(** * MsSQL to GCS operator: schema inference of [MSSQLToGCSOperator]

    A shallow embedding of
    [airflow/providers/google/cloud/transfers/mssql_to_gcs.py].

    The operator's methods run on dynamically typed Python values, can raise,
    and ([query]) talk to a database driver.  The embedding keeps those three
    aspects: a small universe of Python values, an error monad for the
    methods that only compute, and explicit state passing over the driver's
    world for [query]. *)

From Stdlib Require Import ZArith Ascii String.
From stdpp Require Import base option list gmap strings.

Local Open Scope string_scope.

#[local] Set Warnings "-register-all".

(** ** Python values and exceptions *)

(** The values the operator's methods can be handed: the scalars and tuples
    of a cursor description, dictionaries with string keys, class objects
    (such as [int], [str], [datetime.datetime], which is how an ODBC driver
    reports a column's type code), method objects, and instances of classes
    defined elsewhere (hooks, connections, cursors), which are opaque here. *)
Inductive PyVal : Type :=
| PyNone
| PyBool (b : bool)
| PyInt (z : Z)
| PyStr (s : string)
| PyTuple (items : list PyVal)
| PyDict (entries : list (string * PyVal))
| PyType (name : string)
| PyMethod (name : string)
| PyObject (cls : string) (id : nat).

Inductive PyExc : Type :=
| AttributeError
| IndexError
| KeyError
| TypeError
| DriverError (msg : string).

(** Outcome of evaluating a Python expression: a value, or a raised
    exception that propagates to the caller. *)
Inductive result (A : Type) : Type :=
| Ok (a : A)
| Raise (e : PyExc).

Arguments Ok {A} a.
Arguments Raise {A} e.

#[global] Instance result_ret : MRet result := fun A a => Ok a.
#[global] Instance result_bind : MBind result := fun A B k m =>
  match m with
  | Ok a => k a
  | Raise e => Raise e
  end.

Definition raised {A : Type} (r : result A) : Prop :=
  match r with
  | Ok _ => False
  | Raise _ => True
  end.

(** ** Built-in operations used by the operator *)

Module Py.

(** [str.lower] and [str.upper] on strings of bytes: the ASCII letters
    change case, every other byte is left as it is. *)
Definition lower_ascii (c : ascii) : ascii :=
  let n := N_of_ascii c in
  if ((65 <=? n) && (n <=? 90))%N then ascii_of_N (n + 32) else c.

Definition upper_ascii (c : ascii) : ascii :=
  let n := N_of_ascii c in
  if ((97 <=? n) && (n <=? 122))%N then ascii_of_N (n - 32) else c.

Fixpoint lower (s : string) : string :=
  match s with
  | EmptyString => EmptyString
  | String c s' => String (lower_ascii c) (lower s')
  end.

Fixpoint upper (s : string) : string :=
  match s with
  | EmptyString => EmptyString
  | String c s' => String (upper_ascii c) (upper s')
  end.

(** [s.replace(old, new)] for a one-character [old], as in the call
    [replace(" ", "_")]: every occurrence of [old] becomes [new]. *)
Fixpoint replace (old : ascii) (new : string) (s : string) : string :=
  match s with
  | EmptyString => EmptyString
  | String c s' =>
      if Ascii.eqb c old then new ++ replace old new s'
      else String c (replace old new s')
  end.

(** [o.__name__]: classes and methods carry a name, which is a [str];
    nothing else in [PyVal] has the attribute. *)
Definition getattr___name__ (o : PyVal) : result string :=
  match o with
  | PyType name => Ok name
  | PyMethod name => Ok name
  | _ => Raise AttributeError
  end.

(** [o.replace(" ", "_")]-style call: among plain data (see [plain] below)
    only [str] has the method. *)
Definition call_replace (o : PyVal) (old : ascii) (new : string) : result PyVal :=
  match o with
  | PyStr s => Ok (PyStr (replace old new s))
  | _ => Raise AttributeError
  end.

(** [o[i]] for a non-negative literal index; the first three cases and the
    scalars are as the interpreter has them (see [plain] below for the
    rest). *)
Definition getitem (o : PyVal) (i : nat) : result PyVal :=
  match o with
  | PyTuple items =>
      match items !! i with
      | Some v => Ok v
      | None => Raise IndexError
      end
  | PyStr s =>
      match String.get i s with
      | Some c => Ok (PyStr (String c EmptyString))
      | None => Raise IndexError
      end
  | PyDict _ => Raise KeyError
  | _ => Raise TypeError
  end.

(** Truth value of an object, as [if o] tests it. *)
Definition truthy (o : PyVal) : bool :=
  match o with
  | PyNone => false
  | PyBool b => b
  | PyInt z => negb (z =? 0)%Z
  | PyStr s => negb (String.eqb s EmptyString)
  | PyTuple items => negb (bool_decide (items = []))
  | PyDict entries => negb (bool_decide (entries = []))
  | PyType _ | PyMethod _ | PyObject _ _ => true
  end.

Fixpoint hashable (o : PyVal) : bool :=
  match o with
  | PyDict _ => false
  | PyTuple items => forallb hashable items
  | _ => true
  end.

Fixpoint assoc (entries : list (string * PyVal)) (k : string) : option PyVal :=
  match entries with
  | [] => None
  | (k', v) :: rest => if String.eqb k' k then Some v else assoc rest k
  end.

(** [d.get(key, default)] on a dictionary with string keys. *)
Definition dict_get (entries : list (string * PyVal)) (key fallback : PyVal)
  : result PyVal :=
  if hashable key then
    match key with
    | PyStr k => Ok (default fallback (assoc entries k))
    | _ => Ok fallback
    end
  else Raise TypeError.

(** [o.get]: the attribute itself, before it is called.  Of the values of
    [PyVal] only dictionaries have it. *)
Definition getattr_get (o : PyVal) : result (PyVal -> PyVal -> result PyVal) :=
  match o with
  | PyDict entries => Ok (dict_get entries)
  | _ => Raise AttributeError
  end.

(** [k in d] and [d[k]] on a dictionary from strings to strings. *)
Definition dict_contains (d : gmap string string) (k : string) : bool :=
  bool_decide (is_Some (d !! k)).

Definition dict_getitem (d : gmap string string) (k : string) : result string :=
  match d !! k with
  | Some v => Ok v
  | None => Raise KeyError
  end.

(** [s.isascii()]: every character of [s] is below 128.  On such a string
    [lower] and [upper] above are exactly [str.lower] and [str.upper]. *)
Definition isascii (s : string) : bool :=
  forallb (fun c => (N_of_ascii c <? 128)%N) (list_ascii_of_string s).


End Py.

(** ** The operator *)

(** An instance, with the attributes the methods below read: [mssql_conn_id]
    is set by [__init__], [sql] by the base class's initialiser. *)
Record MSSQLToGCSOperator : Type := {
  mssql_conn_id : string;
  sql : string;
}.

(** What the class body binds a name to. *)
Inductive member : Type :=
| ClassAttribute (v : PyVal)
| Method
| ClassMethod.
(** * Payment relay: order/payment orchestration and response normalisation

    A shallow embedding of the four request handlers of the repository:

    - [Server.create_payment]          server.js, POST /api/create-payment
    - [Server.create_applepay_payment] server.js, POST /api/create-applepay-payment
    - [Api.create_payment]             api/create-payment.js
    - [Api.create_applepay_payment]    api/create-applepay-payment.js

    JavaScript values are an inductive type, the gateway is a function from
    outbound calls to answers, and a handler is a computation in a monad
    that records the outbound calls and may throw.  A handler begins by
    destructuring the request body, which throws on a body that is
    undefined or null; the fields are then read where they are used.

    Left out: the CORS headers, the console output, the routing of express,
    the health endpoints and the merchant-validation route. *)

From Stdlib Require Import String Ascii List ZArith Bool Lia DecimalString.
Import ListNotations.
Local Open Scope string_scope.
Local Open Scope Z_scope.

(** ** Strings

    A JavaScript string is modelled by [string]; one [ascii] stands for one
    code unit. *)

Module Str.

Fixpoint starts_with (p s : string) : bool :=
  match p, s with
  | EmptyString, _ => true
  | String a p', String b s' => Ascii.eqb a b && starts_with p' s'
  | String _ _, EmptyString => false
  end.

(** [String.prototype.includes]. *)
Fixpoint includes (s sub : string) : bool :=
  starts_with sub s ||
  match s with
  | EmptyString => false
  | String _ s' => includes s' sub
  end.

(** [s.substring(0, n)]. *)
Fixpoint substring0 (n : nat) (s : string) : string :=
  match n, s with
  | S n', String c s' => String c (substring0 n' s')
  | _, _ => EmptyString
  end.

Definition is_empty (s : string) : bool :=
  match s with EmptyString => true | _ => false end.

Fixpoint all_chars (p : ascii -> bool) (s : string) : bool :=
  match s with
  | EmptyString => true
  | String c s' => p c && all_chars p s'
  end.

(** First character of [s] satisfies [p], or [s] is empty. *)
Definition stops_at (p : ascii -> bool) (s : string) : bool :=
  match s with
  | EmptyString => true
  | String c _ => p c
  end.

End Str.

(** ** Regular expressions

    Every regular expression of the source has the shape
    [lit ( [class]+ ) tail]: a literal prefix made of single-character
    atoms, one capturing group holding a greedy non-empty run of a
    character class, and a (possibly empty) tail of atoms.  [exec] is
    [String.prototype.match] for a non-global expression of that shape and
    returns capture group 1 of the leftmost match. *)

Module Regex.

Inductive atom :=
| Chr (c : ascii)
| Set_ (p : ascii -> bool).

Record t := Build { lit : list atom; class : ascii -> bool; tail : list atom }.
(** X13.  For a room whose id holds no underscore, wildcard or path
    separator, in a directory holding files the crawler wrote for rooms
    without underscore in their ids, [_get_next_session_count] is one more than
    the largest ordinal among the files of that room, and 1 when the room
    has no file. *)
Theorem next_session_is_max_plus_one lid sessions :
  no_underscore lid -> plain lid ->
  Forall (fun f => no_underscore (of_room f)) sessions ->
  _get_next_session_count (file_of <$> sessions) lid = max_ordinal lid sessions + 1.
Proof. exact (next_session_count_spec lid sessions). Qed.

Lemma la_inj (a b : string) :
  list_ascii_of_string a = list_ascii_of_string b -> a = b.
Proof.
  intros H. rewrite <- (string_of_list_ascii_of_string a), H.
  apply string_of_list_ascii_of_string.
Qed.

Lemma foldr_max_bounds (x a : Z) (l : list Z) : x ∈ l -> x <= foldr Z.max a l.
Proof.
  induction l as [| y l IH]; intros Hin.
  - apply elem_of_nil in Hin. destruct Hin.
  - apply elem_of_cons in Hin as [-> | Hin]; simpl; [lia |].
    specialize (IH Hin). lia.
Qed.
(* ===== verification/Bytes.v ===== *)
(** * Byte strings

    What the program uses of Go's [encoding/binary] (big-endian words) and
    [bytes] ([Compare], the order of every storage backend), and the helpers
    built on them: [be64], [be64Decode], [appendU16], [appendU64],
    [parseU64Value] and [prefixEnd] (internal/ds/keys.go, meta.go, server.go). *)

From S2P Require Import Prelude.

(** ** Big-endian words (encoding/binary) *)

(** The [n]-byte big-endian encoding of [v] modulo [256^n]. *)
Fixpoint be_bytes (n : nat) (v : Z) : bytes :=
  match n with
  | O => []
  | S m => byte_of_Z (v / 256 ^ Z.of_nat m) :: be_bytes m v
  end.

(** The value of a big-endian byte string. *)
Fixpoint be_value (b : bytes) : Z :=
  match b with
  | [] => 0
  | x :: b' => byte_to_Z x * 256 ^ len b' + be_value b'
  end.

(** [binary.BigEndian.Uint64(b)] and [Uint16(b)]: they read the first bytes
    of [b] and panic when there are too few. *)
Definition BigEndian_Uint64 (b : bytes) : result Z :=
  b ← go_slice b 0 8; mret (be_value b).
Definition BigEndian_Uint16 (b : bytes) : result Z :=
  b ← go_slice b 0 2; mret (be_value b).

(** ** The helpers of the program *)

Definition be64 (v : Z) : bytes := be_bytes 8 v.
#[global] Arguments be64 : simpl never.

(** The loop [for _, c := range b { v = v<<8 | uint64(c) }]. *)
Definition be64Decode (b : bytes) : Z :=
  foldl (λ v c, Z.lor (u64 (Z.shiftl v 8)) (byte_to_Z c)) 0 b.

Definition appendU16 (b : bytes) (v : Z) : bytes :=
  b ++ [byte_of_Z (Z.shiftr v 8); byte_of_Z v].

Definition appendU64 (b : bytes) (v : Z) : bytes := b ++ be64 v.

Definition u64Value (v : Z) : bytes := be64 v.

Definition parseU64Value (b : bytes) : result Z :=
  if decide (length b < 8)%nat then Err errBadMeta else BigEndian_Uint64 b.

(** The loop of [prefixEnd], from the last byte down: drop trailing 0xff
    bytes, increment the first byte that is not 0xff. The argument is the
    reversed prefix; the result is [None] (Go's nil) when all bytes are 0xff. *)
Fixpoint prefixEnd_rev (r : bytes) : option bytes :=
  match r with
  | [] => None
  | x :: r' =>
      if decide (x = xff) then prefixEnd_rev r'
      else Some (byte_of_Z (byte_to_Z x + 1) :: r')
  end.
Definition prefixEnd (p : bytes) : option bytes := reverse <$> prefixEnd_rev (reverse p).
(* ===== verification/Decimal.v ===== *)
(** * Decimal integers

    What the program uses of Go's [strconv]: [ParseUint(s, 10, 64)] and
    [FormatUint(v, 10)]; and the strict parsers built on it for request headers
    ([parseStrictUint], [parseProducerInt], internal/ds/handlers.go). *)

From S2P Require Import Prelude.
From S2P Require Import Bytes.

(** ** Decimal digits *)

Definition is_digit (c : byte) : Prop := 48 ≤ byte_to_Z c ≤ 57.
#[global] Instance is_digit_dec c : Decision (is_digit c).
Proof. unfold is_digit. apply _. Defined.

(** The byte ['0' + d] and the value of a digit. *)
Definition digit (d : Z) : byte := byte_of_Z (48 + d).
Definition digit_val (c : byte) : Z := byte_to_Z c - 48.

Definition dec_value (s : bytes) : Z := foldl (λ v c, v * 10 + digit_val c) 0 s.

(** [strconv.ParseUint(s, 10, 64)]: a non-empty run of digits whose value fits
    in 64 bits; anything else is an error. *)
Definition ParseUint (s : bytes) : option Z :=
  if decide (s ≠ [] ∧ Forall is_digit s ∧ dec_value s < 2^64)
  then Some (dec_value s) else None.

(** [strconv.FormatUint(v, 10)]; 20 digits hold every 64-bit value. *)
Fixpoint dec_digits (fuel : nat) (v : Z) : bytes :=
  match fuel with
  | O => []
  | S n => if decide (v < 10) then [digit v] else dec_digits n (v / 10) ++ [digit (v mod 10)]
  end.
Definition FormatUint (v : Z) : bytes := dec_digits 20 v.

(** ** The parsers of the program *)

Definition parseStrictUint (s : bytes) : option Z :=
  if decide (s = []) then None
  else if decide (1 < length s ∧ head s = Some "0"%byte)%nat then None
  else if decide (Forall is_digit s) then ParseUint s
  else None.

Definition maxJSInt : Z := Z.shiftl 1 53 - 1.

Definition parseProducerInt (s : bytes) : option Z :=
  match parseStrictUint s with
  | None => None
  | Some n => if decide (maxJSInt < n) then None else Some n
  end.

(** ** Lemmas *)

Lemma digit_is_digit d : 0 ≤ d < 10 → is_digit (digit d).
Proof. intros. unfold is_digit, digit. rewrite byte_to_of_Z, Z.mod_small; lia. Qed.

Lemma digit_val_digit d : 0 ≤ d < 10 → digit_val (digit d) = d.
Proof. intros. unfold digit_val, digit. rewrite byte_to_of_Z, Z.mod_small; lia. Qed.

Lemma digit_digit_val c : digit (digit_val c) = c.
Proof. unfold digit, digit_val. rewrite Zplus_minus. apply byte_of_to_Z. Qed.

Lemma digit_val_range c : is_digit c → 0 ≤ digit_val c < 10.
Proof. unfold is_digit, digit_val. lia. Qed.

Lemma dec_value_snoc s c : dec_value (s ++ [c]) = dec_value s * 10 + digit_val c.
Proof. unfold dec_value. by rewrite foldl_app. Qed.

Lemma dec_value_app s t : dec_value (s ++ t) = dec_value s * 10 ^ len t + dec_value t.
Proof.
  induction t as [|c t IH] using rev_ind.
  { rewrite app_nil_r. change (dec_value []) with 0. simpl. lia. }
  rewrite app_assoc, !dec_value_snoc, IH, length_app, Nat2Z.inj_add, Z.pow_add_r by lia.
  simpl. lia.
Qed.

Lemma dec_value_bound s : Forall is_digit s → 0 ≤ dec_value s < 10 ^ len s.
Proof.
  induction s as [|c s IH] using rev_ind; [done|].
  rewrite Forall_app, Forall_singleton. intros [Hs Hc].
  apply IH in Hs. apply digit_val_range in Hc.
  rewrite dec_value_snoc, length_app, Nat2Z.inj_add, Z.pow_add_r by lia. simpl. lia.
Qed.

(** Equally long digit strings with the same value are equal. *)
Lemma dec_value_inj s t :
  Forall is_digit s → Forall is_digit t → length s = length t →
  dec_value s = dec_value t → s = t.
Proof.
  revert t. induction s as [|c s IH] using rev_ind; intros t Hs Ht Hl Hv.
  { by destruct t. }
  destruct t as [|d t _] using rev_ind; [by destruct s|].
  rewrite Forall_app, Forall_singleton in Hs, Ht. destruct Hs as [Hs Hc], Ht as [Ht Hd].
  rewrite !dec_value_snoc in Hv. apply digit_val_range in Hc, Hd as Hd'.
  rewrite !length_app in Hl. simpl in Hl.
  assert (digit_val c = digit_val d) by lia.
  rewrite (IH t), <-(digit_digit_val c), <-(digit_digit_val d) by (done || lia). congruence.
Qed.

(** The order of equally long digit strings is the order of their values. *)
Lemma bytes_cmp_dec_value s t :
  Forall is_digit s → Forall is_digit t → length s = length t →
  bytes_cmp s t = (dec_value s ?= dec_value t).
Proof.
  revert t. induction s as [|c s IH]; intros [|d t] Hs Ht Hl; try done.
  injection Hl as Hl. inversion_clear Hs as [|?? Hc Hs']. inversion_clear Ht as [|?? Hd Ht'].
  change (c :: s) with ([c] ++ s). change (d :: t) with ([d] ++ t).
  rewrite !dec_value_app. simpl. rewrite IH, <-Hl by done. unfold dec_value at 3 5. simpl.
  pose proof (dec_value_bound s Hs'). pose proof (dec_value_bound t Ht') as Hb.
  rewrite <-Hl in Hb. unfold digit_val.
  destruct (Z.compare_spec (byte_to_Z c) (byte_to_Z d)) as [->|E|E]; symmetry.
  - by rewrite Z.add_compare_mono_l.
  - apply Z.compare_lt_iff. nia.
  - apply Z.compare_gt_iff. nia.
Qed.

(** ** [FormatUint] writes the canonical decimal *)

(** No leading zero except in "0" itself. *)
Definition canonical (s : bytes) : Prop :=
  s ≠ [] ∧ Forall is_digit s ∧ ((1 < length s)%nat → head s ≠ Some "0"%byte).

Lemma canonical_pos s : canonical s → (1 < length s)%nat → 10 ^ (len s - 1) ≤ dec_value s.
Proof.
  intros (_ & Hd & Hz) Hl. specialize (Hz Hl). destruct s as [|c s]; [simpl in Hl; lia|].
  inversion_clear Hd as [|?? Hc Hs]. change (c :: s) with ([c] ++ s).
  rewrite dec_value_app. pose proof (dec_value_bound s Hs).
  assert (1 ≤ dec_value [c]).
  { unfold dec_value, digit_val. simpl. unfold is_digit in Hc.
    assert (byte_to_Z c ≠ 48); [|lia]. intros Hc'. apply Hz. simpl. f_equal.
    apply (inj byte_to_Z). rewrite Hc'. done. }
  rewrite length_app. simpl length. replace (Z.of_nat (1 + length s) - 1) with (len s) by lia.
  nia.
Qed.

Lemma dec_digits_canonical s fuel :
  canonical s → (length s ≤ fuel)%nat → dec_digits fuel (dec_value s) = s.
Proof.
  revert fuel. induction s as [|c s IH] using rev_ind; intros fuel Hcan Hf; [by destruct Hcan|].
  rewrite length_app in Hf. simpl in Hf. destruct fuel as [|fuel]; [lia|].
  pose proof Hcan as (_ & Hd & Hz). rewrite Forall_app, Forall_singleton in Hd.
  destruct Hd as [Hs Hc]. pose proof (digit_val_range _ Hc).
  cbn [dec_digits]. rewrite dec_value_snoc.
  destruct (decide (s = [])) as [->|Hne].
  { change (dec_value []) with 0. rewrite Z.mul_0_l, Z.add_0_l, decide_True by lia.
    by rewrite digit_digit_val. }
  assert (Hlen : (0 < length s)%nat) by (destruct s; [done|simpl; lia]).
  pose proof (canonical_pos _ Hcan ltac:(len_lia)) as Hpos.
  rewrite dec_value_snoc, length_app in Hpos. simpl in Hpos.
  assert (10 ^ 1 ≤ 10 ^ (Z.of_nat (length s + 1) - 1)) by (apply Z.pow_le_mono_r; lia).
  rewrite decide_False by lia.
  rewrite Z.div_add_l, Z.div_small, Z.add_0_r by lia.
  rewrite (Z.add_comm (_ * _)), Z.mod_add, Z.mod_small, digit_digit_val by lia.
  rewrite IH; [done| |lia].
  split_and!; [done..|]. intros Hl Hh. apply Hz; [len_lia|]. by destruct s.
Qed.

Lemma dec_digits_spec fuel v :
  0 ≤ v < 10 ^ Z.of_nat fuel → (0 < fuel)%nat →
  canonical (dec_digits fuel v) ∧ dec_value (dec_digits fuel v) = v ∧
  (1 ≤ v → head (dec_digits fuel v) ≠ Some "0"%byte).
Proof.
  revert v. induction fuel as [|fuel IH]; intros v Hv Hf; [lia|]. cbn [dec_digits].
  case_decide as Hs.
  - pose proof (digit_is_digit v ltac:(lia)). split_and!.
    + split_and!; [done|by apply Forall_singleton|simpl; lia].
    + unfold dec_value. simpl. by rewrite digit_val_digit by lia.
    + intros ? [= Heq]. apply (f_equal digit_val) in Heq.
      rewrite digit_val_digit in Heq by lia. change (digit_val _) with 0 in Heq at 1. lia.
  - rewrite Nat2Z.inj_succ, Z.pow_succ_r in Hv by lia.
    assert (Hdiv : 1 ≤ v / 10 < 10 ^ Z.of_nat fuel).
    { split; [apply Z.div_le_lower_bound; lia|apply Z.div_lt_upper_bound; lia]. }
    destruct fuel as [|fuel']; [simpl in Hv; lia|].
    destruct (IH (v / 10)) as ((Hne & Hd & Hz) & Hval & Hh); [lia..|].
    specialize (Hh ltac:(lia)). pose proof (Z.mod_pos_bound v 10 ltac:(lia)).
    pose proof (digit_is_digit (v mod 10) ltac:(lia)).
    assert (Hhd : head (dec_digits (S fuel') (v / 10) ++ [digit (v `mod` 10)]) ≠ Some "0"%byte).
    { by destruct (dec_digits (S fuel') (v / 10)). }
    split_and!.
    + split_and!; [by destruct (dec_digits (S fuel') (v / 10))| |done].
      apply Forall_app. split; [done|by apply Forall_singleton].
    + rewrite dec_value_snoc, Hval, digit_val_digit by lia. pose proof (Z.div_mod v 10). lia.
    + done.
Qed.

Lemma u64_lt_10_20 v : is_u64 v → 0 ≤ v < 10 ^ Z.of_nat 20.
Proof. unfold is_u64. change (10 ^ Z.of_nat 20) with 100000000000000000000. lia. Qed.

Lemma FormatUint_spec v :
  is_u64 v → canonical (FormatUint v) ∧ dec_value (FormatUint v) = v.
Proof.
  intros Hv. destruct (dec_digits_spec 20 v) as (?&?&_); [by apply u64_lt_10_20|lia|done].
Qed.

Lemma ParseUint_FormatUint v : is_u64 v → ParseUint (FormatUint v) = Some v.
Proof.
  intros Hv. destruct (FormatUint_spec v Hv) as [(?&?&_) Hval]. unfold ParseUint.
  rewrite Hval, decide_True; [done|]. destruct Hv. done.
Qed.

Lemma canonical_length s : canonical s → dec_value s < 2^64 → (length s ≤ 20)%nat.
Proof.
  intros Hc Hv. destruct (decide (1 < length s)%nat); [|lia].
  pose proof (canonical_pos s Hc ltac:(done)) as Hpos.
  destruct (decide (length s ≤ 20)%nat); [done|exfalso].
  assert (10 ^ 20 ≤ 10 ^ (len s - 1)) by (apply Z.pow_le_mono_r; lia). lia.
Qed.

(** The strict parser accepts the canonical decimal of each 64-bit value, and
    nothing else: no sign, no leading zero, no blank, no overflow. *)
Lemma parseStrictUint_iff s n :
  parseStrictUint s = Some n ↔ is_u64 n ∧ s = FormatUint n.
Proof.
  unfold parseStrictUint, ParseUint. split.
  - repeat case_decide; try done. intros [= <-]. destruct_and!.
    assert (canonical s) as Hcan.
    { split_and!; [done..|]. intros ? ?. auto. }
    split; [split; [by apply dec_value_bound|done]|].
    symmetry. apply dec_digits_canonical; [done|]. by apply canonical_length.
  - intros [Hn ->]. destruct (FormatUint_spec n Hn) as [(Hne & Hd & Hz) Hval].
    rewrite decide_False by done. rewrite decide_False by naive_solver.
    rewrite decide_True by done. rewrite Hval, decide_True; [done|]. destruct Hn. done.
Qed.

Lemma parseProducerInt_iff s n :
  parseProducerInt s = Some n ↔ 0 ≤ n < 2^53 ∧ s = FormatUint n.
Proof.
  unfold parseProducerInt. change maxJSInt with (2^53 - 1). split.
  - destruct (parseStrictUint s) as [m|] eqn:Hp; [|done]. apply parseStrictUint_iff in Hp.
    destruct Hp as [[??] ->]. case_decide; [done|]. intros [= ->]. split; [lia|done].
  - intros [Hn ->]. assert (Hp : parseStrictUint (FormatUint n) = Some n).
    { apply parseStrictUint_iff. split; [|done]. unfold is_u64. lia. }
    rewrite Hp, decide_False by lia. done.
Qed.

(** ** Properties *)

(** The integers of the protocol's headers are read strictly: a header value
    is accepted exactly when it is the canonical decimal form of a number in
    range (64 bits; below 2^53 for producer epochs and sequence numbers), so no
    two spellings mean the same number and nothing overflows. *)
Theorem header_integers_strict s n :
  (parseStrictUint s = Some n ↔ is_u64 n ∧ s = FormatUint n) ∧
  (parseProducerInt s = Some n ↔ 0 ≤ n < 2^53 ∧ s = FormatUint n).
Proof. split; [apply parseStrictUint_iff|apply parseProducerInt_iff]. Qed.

### Task
Reproduce the entries above exactly, but only the lines between the line holding "negb (z =? 0)%Z" and the line holding "PyDict _ => false", inclusive.

### Your solution
  | PyInt z => negb (z =? 0)%Z
  | PyStr s => negb (String.eqb s EmptyString)
  | PyTuple items => negb (bool_decide (items = []))
  | PyDict entries => negb (bool_decide (entries = []))
  | PyType _ | PyMethod _ | PyObject _ _ => true
  end.

Fixpoint hashable (o : PyVal) : bool :=
  match o with
  | PyDict _ => false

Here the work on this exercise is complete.